A segunda questão arrisca uma compreensão de tempos que se aliam à escritura e ao desenho e que, assim, podem também contribuir para reconfigurar tais noções. Como dito, as formulações aqui experimentadas, envolvendo escritura e desenho, tentam de certo modo driblar as obviedades e convenções que os circundam. Assim, o convite é para visualizar a escritura como um gesto que é rastro do corpo, evidência do corpo, que se modifica no tempo e no espaço de sua feitura e de sua percepção. “A escritura escreve-se, mas estraga-se também na sua própria representação”, diz Derrida.
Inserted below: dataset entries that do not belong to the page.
(** X17: for a file of fewer than 2^32 characters no counter wraps. A task
    that has counted nothing yet reports the exact number of non-empty
    lines and the exact number of pieces, and the counter of every word is
    exactly its number of occurrences. *)
Theorem Task_call_exact_counts fuel self this w t fname contents :
  heap w !! this = Some t ->
  _fname t = Some fname ->
  fs w !! fname = Some contents ->
  _word_counters t = ∅ ->
  (String.length contents + 2 <= fuel)%nat ->
  Z.of_nat (String.length contents) < uint32_max ->
  exists w' tf,
    Task_call fuel self this w = Ok tt w' /\
    out w' = out w ++
      [RegisterThread self;
       TaskFinished self
         (Z.of_nat (List.length (nonempty_lines contents)))
         (Z.of_nat (List.length (file_words contents)));
       UnregisterThread self] /\
    heap w' !! this = Some tf /\
    forall word,
      default 0 (_word_counters tf !! word) =
        Z.of_nat (occurrences word (file_words contents)).
Proof.
  intros Hh Hf Hfs Hwc Hn Hsmall.
  destruct (nonempty_lines_sizes contents) as [Hl Hw].
  assert (H32 : uint32_max < size_max) by (unfold uint32_max, size_max; lia).
  eexists _, _. split_and!.
  - by apply (Task_call_readable _ _ _ _ t fname contents).
  - simpl. do 3 f_equal. f_equal.
    + unfold Task_result. rewrite process_lines_line_count; [|simpl; lia].
      simpl. apply Z.mod_small. lia.
    + unfold Task_result. rewrite process_lines_counters. simpl. rewrite Hwc.
      fold (reference_counts contents ∅).
      rewrite reference_counts_file_words, words_total_count_words.
      unfold words_total. rewrite map_fold_empty. simpl.
      apply Z.mod_small. lia.
  - simpl. apply lookup_insert_eq.
  - intros word. unfold Task_result. rewrite process_lines_counters.
    simpl. rewrite Hwc. fold (reference_counts contents ∅).
    rewrite reference_counts_file_words, count_words_value, lookup_empty.
    simpl. destruct (decide _) as [->|_]; [done|].
    apply Z.mod_small.
    pose proof (occurrences_le word (file_words contents)). lia.
Qed.

Lemma Task_call_exact_counts_witness :
  exists w' tf,
    Task_call 6 1%N 100%N example_world = Ok tt w' /\
    out w' = out example_world ++
      [RegisterThread 1%N;
       TaskFinished 1%N
         (Z.of_nat (List.length (nonempty_lines two_lines)))
         (Z.of_nat (List.length (file_words two_lines)));
       UnregisterThread 1%N] /\
    heap w' !! 100%N = Some tf /\
    forall word,
      default 0 (_word_counters tf !! word) =
        Z.of_nat (occurrences word (file_words two_lines)).
Proof.
  apply (Task_call_exact_counts 6 1%N 100%N example_world (fresh_task "two")
           "two"%string two_lines); vm_compute; (reflexivity || lia).
Defined.

(** X18: a failed open leaves the task as it was but for its thread id:
    the line count and the start time are not set and nothing is
    counted. *)
Theorem Task_call_open_failure_object fuel self this w t fname :
  heap w !! this = Some t ->
  _fname t = Some fname ->
  fs w !! fname = None ->
  exists w',
    Task_call fuel self this w = Ok tt w' /\
    heap w' = <[this := set_tid self t]> (heap w) /\
    fs w' = fs w /\ cancel_calls w' = cancel_calls w.
Proof.
  intros Hh Hf Hfs. eexists. split_and!.
  - unfold Task_call.
    erewrite bind_Ok; [|reflexivity].
    erewrite bind_Ok;
      [|by apply (Task_body_unreadable _ _ _ _ t fname)].
    reflexivity.
  - reflexivity.
  - reflexivity.
  - reflexivity.
Qed.

Lemma Task_call_open_failure_object_witness :
  exists w',
    Task_call 5 1%N 200%N example_world = Ok tt w' /\
    heap w' = <[200%N := set_tid 1%N (fresh_task "missing")]>
                (heap example_world) /\
    fs w' = fs example_world /\
    cancel_calls w' = cancel_calls example_world.
Proof.
  apply (Task_call_open_failure_object 5 1%N 200%N example_world
           (fresh_task "missing") "missing"); vm_compute; reflexivity.
Defined.

(* ===================================================================== *)
(** ** A run under the thread library's deferred cancellation *)
(* ===================================================================== *)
A escritura, portanto, como que se livra de seu ordenamento rígido, permanente, imutável, posto que é ação do corpo e que o corpo vibra e muda. Uma dimensão temporal do desenho aliado a sopro é: aquilo que se joga no mundo sem a necessidade de cumprir contrato com a forma. Um sopro que não sabe seu destino e que por isso se espalha. E muda à medida que adere aos espaços, às coisas, às superfícies, perpassando-as também. Uma formulação de desenho que se reconstitui a todo instante, que ora se pretende ilegível, ora atua como risco, rasgo, ou que, por vezes, se protege-se de si próprio. Sua ameaça é se expor, pois exterioriza-se e logo se refaz.

Assim, podemos pensar, fazem-se os desenhos e as escrituras de Guga e Damasceno – como acontecimentos no espaço, que jogam com o público, pluralizando-se e pulverizando-se. Nesses atravessamentos temporais entre desenho e escritura, um não é estrutura nem projeto para o outro. E, nos trabalhos de Guga e Damasceno, essas hibridizações entre escritura e desenho, e entre tempos, parecem ser constantes, promovem tramas, ambivalências, trocas, des-limites plásticos. Também constituem um lugar de convivência entre as diferenças e singularidades nas poéticas: Guga e sua concentração em um desenho que fura e cria percursos no feltro, e Damasceno tencionando questões escultóricas e processos de construção objetuais. Escritura como desenho, desenho como escritura, sendo rastro, sendo sopro.

Essas experimentações, próprias de quem olha o mundo e nele resiste, não apontam para uma incoerência de linguagem (o que não é de todo mal, dada a categorização que ainda aterroriza as produções artísticas), mas, antes, apropriam-se de conceitos muito arraigados na tradição para, então, afetá-los, destituí-los e, assim, aí nessas inscrições, fazer desenho, fazer escritura, fazer linguagem, como nos diz Octavio Paz, deslizando: “entre o que calo e sonho,/ entre o que sonho e esqueço,/ [...] entre o sim e o não:/ diz/ o que calo,/ cala/ o que digo,/ sonha/ o que esqueço./ Não é um d izer:/ é um fazer./ É um fazer/ que é um dizer”. ²

 

Galciani Neves é professora e curadora. Tem mestrado e doutorado em Comunicação e Semiótica pela PUC-SP. É autora do livro Exercícios críticos: gestos e procedimentos de invenção (Educ – SP e Fapesp, 2016). Desenvolve projetos curatoriais que traçam diálogos entre arte, literatura e questões ambientais. Atualmente, é diretora artístico-pedagógica da Biblioteca-Floresta.

 

¹ Derrida, Jacques. Gramatologia. São Paulo: Perspectiva, 2011.

² Paz, Octavio. Arbol adentro – poemas (1976-1988). Barcelona: Seix Barral, 1988.